Other long-term quality improvement solutions are responses to the tectonic changes within medicine, health systems and societies.
One, we must accept that it’s increasingly impossible to teach medical students everything there is to know about medicine in five years.
Instead, we must teach them to manage the knowledge overload by moving away from rote memorisation, and teaching critical appraisal and data processing skills.
Another good skill to have is “learning how to learn”.
Two, as doctors are more than just diagnosticians, we must teach them that there is a world outside scientific medicine.
Brief introductions to health systems, funding mechanisms and health economics are inherently beneficial, and will also teach humility and a sense of awe.
Finally, the doctors of 1995, 2035 and 2045 will have different generational zeitgeists, but will work together in the same clinic.
Our medical education system must embrace the cultural and age differences, and prepare for teamwork of a completely different kind.

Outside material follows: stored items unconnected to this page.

(** * Trip monitoring server: stop detection, geofence completion, trip lifecycle

    A shallow embedding of the monitoring server (the [ws] handlers,
    [processVehicleData], [handleLongStop], [checkTripCompletion], the
    monitored-trip registry) and of the offline scripts, followed by the
    properties of the specification that were checked against it.

    Conventions of the embedding.
    - The in-memory [Map]s of the server are finite maps keyed by strings.
    - The Supabase tables are lists of rows; a query returns the matching rows
      in table order.  Every awaited Supabase call is one store operation; it
      is recorded in the event trace and may fail, as decided by a fault
      schedule carried in the state.
    - The handlers are embedded twice.  As functions of a state monad they
      run to completion one after the other and a store call that fails
      throws ([run]).  As asynchronous tasks ([Async.Task]) they are suspended
      at every [await] of a store call, so that the handlers of several
      messages overlap, and a store call that fails throws or returns
      [{ data: null, error }] ([Async.serve]).  The first embedding is the
      second under the schedule that serves one input at a time, with thrown
      failures (lemmas [agrees_handle] and [run_is_one_at_a_time]).
    - Numbers that only feed comparisons of coordinates and distances are
      real numbers; timestamps are integers (epoch milliseconds); the speed
      is an integer number of km/h.
    - [console.log] lines are not modelled, [console.error] lines are. *)

From Stdlib Require Import ZArith QArith Reals Lra Lia List String Bool Factorial.
From Stdlib Require Import FunctionalExtensionality.
From stdpp Require Import base option list gmap strings.

Local Open Scope Z_scope.
Local Open Scope string_scope.
Local Open Scope list_scope.

(** ** Data model *)

(** A GeoJSON position as turf takes it: [[longitude, latitude]]. *)
Definition Point : Type := (R * R)%type.

(** [{ lat, lng }], the position kept in a stop interval. *)
Record Location : Type := mkLocation { lat : R; lng : R }.
Lemma row_compare_eq r1 r2 : np.row_compare r1 r2 = Eq -> r1 = r2.
Proof.
  revert r2. induction r1 as [|c1 r1 IH]; intros [|c2 r2]; simpl; try done.
  destruct (Ascii.compare c1 c2) eqn:E; try done.
  apply Ascii.compare_eq_iff in E as ->. by intros ->%IH.
Qed.

Lemma row_compare_antisym r1 r2 :
  np.row_compare r2 r1 = CompOpp (np.row_compare r1 r2).
Proof.
  revert r2. induction r1 as [|c1 r1 IH]; intros [|c2 r2]; simpl; try done.
  rewrite (Ascii.compare_antisym c2 c1).
  destruct (Ascii.compare c1 c2); simpl; auto.
Qed.

Lemma row_compare_gt r1 r2 : np.row_compare r1 r2 = Gt -> Spec.row_lt r2 r1.
Proof. intros H. unfold Spec.row_lt. by rewrite row_compare_antisym, H. Qed.

#[local] Instance row_lt_trans : Transitive Spec.row_lt.
Proof.
  unfold Spec.row_lt. intros r1.
  induction r1 as [|c1 r1 IH]; intros [|c2 r2] [|c3 r3]; simpl; try done.
  destruct (Ascii.compare c1 c2) eqn:E12; try done.
  - apply Ascii.compare_eq_iff in E12 as ->.
    destruct (Ascii.compare c2 c3); try done. apply IH.
  - intros _. destruct (Ascii.compare c2 c3) eqn:E23; try done.
    + apply Ascii.compare_eq_iff in E23 as <-. by rewrite E12.
    + by rewrite (ascii_compare_lt_trans _ _ _ E12 E23).
Qed.

#[local] Instance row_lt_irrefl : Irreflexive Spec.row_lt.
Proof. intros r. unfold complement, Spec.row_lt. by rewrite row_compare_refl. Qed.

Lemma elem_of_insert_row r rows x :
  x ∈ np.insert_row r rows <-> x = r \/ x ∈ rows.
Proof.
  induction rows as [|r' rows IH]; simpl.
  - rewrite list_elem_of_singleton, elem_of_nil. tauto.
  - destruct (np.row_compare r r') eqn:E.
    + apply row_compare_eq in E as ->. rewrite elem_of_cons. tauto.
    + rewrite !elem_of_cons. tauto.
    + rewrite !elem_of_cons, IH. tauto.
Qed.

Lemma StronglySorted_insert_row r rows :
  StronglySorted Spec.row_lt rows -> StronglySorted Spec.row_lt (np.insert_row r rows).
Proof.
  induction 1 as [|r' rows Hsorted IH Hall]; simpl.
  - repeat constructor.
  - destruct (np.row_compare r r') eqn:E.
    + by constructor.
    + constructor; [by constructor|].
      constructor; [done|].
      eapply Forall_impl; [done|]. intros r'' ?. by etrans.
    + constructor; [done|].
      apply Forall_forall. intros x [->|Hx]%elem_of_insert_row.
      * by apply row_compare_gt.
      * by eapply Forall_forall in Hall.
Qed.

Lemma insert_row_below r rows :
  Forall (Spec.row_lt r) rows -> np.insert_row r rows = r :: rows.
Proof. destruct 1 as [|r' rows Hlt _]; simpl; [done|]. by rewrite Hlt. Qed.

Studying medicine is one of the higher callings in life, and the trust and respect given to doctors is testament to that.
There will be no magic solutions to the optimal number of doctors we need, to reduce the number of medical schools and students, to select better medical students or to improve the quality of medical schools.
What we have is a basket of solutions to get the correct number of doctors – all well-trained and well-selected – in order to get the health that we deserve.
Dr Khor Swee Kheng has postgraduate degrees in internal medicine and public health, and has worked in five health sectors across three continents. He is currently reading Public Policy at the University of Oxford. The views expressed here are entirely his own.